De ahí que un mar verde de árboles bajos parezca reclinarse sobre un costado de las murallas. Son árboles de una madera muy perfumada que se llama Thuya. Con ella se hacen cajas de taracea: obras de arte geométrico hecho con maderas incrustadas que incluyen ese olor como su mayor incrustación y sorpresa.
La belleza de esta Essaouira al viento, a partir de la cual construí la Mogador de mis novelas, tiene un poder especial sobre mí por una extraña combinación de elementos aparentemente opuestos.
Sus murallas envuelven un misterio, como si en su centenaria memoria de piedra, más duradera que los hombres, guardaran algo que sólo ellas recuerdan. Pero lo hacen con naturalidad, sin esconder nada, como si formaran parte más bien de una dramaturgia, de una representación pausada del asombro: la función protectora de esos muros ha desaparecido con los siglos, quedan entonces ante nuestros ojos como una enorme afirmación estética que poco a poco nos revela su belleza hacia el mar y desde el mar también.
Además, a diferencia de otras ciudades amuralladas en el mundo, estas paredes tan antiguas aquí no tienen carácter de museo, están vivas, integradas a la dinámica de la ciudad que no les da la espalda. Es, curiosamente, un lugar donde la dimensión estética de la vida no fue desvalorizada en nombre de la modernidad del siglo XX, como sucedió en casi todo el mundo. En este nuevo siglo esa dimensión estética con fuerte carácter local es más apreciada, por lo que Essaouira será tal vez, más moderna por ser no antigua sino respetuosa de su longeva tradición estética al grado de mantenerla viva, de reinventarla a diario artesanalmente.
Por azar y por algunas voluntades, Essaouira ha conservado un carácter urbano que podríamos llamar artesanal. Está presente en las calles, en los talleres de artesanos y artistas por supuesto, en la vitalidad del puerto, sus flotas pesqueras y sus aserraderos (que son otros talleres de artesanos admirables), en sus magnéticos rituales musicales, cada vez más apreciados mundialmente, en los pequeños hoteles y restaurantes y en los comercios diversos. Una belleza entre natural y buscada lo impregna todo. Por eso Essaouira puede entrar a la nueva modernidad del siglo XXI con un patrimonio estético vivo que otros lugares lamentarán no tener.
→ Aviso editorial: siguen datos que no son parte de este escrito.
(** * SerraStats: the filter and ranking pipeline of [src/App.tsx]

    A shallow embedding of the single React component of the repository:
    the values it manipulates (JavaScript strings, numbers, arrays and one
    plain object used as a dictionary), its event handlers as functions on
    the component state, and the two derived computations [getStatsByFlag]
    and [getCountriesByCount]. *)

From Stdlib Require Import ZArith List String Ascii Bool Lia Sorted Permutation.
From Stdlib Require Import DecimalString DecimalPos DecimalN.
From Stdlib Require Import SpecFloat.
Import ListNotations.

Local Open Scope string_scope.
Local Open Scope Z_scope.

(** ** The JavaScript values the component relies on *)

Module JS.

(** Strings are held as the bytes of their UTF-8 encoding; the component
    only compares them, tests them for emptiness, scans them ([parseInt])
    and concatenates them.

    A Number is an IEEE 754 binary64 value; the Standard Library's
    executable specification of binary floating point is used as it is,
    with round to nearest, ties to even. *)
Definition prec : Z := 53.
Definition emax : Z := 1024.

Definition number : Type := spec_float.

Definition NaN : number := S754_nan.

(** The Number whose value is the integer [z], correctly rounded. *)
Definition of_Z (z : Z) : number := binary_normalize prec emax z 0 false.

Definition of_nat (n : nat) : number := of_Z (Z.of_nat n).

Definition div (x y : number) : number := SFdiv prec emax x y.
Definition mul (x y : number) : number := SFmul prec emax x y.

(** [x === y] on two Numbers: false as soon as one is NaN, and the two
    zeros are equal. *)
Definition strict_eq (x y : number) : bool := SFeqb x y.

(** ToBoolean on a String: only the empty string is falsy. *)
Definition truthy (s : string) : bool :=
  match s with
  | EmptyString => false
  | String _ _ => true
  end.
(** C4, as the code has it: get_current_app and wait_for_screen_on have no
    handler, so what the connection or their own library call raises
    reaches the caller; every tool that starts with a [try] returns a value
    under every behaviour of the library, and so does
    check_adb_and_list_devices once its lookup of adb on PATH has
    returned. *)
Theorem two_tools_without_handler (st : state World) :
  (forall device_id e st',
     u2_connect lib device_id st = (Raised e, st') ->
     get_current_app lib device_id st = (Raised e, st')) /\
  (forall device_id d st0 e st',
     u2_connect lib device_id st = (Returned d, st0) ->
     py_method lib d "app_current" [] [] st0 = (Raised e, st') ->
     get_current_app lib device_id st = (Raised e, st')) /\
  (forall fuel device_id e st',
     u2_connect lib (Some device_id) st = (Raised e, st') ->
     wait_for_screen_on lib fuel device_id st = Some (Raised e, st')) /\
  (forall fuel device_id d st0 e st',
     u2_connect lib (Some device_id) st = (Returned d, st0) ->
     poll_screen lib d st0 = (Raised e, st') ->
     wait_for_screen_on lib (S fuel) device_id st = Some (Raised e, st')) /\
  (forall fuel inv,
     guarded inv ->
     exists v st', run lib py_str fuel inv st = Some (Returned v, st')) /\
  (forall adb_path st0 found st1,
     shutil_which lib "adb" st = (Returned adb_path, st0) ->
     truthy lib adb_path st0 = (Returned found, st1) ->
     exists v st', check_adb_and_list_devices lib st = (Returned v, st')).
Proof.
  repeat match goal with |- _ /\ _ => split end.
  - intros device_id e st' H. unfold get_current_app, bind. now rewrite H.
  - intros device_id d st0 e st' H1 H2.
    unfold get_current_app, bind. now rewrite H1.
  - intros fuel device_id e st' H. unfold wait_for_screen_on. now rewrite H.
  - intros fuel device_id d st0 e st' H1 H2.
    unfold wait_for_screen_on. rewrite H1. simpl. now rewrite H2.
  - intros fuel inv G. now apply guarded_tool_returns.
  - intros adb_path st0 found st1 H1 H2.
    unfold check_adb_and_list_devices, bind. rewrite H1, H2.
    destruct found; cbn [negb].
    + apply total_returns, total_try. intros e. apply total_ret.
    + eexists _, _. reflexivity.
Qed.

End Boundaries.

(** C4 as stated, that get_current_app alone lets an exception through,
    fails on wait_for_screen_on: with no device to connect to, the error of the
    connection reaches the caller. *)
Lemma wait_for_screen_on_is_unguarded :
  (forall d, Wait_for_screen_on "emulator-5554" <> Get_current_app d) /\
  run phone_lib phone_str 1 (Wait_for_screen_on "emulator-5554") (boot unplugged)
  = Some (Raised (Exn "ConnectError" "Can't find any android device/emulator"),
          State unplugged
            [(CallFn "u2.connect" [PStr "emulator-5554"] [],
              Raised (Exn "ConnectError"
                        "Can't find any android device/emulator"))]
            [] []).
Proof. split; [discriminate | reflexivity]. Qed.

(** ** Failed responses of the dictionary-returning tools *)

Section Careful.

Variable World : Type.
Variable lib : call -> World -> outcome pyval * World.

Lemma straight_careful {A} (m : M World A) (P : A -> Prop) :
  straight m -> careful m P.
Proof.
  intros H st. destruct (H st) as (evs & Ht & Hq).
  exists evs. split; [exact Ht|]. intros a Ha. left. exact (Hq a Ha).
Qed.

Lemma careful_ret {A} (a : A) (P : A -> Prop) : careful (ret (World := World) a) P.
Proof. apply straight_careful, straight_ret. Qed.




Lemma careful_fail {A} (a : A) (P : A -> Prop) :
  P a -> careful (ret (World := World) a) P.
Proof. intros H. apply careful_ret. Qed.



Lemma message_not_empty (c : ascii) (s t : string) :
  (String c s ++ t)%string <> EmptyString.
Proof. discriminate. Qed.

End Careful.

Section StatusDict.

Variable World : Type.
Variable lib : call -> World -> outcome pyval * World.






Lemma keeps_status_ret {A} (a : A) : keeps_status (ret (World := World) a).
Proof. intros st. reflexivity. Qed.

Lemma keeps_status_raise {A} (e : exn) :
  keeps_status (raise (World := World) (A := A) e).
Proof. intros st. reflexivity. Qed.

Lemma keeps_status_bind {A B} (m : M World A) (k : A -> M World B) :
  keeps_status m -> (forall a, keeps_status (k a)) -> keeps_status (bind m k).
Proof.
  intros Hm Hk st. unfold bind. specialize (Hm st).
  destruct (m st) as [[a|e] st1]; simpl in *; [|exact Hm].
  now rewrite Hk.
Qed.

Lemma keeps_status_lib_call (c : call) : keeps_status (lib_call lib c).
Proof. intros st. now rewrite lib_call_run. Qed.

Lemma keeps_status_py_getattr v a : keeps_status (py_getattr lib v a).
Proof.
  destruct v; simpl; auto using @keeps_status_raise, keeps_status_lib_call.
Qed.

Lemma keeps_status_py_method v m args kwargs :
  keeps_status (py_method lib v m args kwargs).
Proof.
  destruct v; simpl; auto using @keeps_status_raise, keeps_status_lib_call.
Qed.

Lemma keeps_status_py_get v k dflt : keeps_status (py_get lib v k dflt).
Proof.
  destruct v; simpl;
    auto using @keeps_status_raise, keeps_status_lib_call, @keeps_status_ret.
Qed.

Lemma keeps_status_basic_device_info info :
  keeps_status (basic_device_info lib info).
Proof.
  unfold basic_device_info.
  repeat (apply keeps_status_bind; [apply keeps_status_py_get | intros ?]).
  apply keeps_status_ret.
Qed.








End StatusDict.

Section DictionaryTools.

Variable World : Type.
Variable lib : call -> World -> outcome pyval * World.
Variable py_str : pyval -> string.








End DictionaryTools.


(** ** The parser inside the tools *)

Section Listing.

Variable World : Type.
Variable lib : call -> World -> outcome pyval * World.

(** The block shared by get_device_status, connect_device and
    check_adb_and_list_devices hands the text printed by the bridge to the
    parser. *)
Lemma list_devices_parses (adb_path result : pyval) (out : string)
  (st st1 st2 : state World) :
  run_adb_devices lib adb_path st = (Returned result, st1) ->
  py_getattr lib result "stdout" st1 = (Returned (PStr out), st2) ->
  list_devices lib adb_path st = (Returned (parse_devices out), st2).
Proof.
  intros H1 H2. unfold list_devices, bind. now rewrite H1, H2.
Qed.

Lemma check_adb_and_list_devices_lists (adb_path result : pyval)
  (out header : string) (rows : list string) (st st0 st1 st2 st3 : state World) :
  shutil_which lib "adb" st = (Returned adb_path, st0) ->
  truthy lib adb_path st0 = (Returned true, st1) ->
  run_adb_devices lib adb_path st1 = (Returned result, st2) ->
  py_getattr lib result "stdout" st2 = (Returned (PStr out), st3) ->
  PyStr.splitlines out = header :: rows -> is_blank header = false ->
  check_adb_and_list_devices lib st
  = (Returned (adb_response true (ready_serials rows) PNone), st3).
Proof.
  intros H1 H2 H3 H4 Hs Hb.
  unfold check_adb_and_list_devices, try_except, bind.
  rewrite H1, H2. cbn [negb].
  rewrite (list_devices_parses _ _ _ _ _ _ H3 H4).
  now rewrite (parse_devices_lines _ _ _ Hs Hb).
Qed.

End Listing.

(** ** The tools on the small phone *)

Lemma invalid_selector_type_is_rejected_witness :
  ~ valid_selector_type "xpath" /\
  rejects (click phone_lib "Login" "xpath" 10 None (boot ready_phone))
    (boot ready_phone) (PBool false) None /\
  rejects (get_element_info phone_lib "Login" "xpath" 10 None (boot ready_phone))
    (boot ready_phone) (PDict []) None.
Proof.
  assert (H : ~ valid_selector_type "xpath")
    by (intros [H|[H|H]]; discriminate).
  split; [exact H|].
  pose proof (invalid_selector_type_is_rejected phone phone_lib
                (boot ready_phone) "Login" "xpath" 10 1 0 0 None H)
    as (Hclick & _ & _ & Hinfo & _).
  split; [exact Hclick | exact Hinfo].
Defined.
La mencionada confluencia de vertientes culturales muy diversas: rituales y vida cotidiana del mundo islámico, del mundo judio y del de Africa negra se han fundido en los ecos de la antigua Mogador hasta con el paso lejano de cristianos por sus murallas y calles para confluir en la ciudad misteriosa que conocemos. Essaouira es sinónimo de una larga tradición de tolerancia, de mezclas y mestizajes, hasta el extremo de tolerar con hospitalaria alegría que muchos artistas del mundo cada día pongamos en ella caprichosamente nuestros sueños. Los poetas de la generación Beat la hicieron suya, lpara mucho hippies fue una tranquila meca, lo mismo que para las estrellas del Rock and Roll de los setentas. Hasta Orson Welles la convirtió en ámbito mágico del reino de los celos al filmar ahí su desmesurado Othelo.
Essaouira tiene otro carácter paradójico que podríamos llamar una belleza fuerte pero depurada, casi austera, llena de atractivos pero desprovista de conclusiones. Es decir una belleza que es como un espacio en blanco para que uno escriba, como el interior de una caja bellísima de madera de Thuya donde podremos guardar lo que queramos. Ese carácter de paradójico e ilusorio vacío, es lo que nos permite a las personas más distintas depositar en Essaouira una parte de nuestros deseos, llenar con ellos esa página blanca de papel único, invisible y vivo. Por eso tal vez Essaouira es para mí y para otros la ciudad del deseo: Mogador.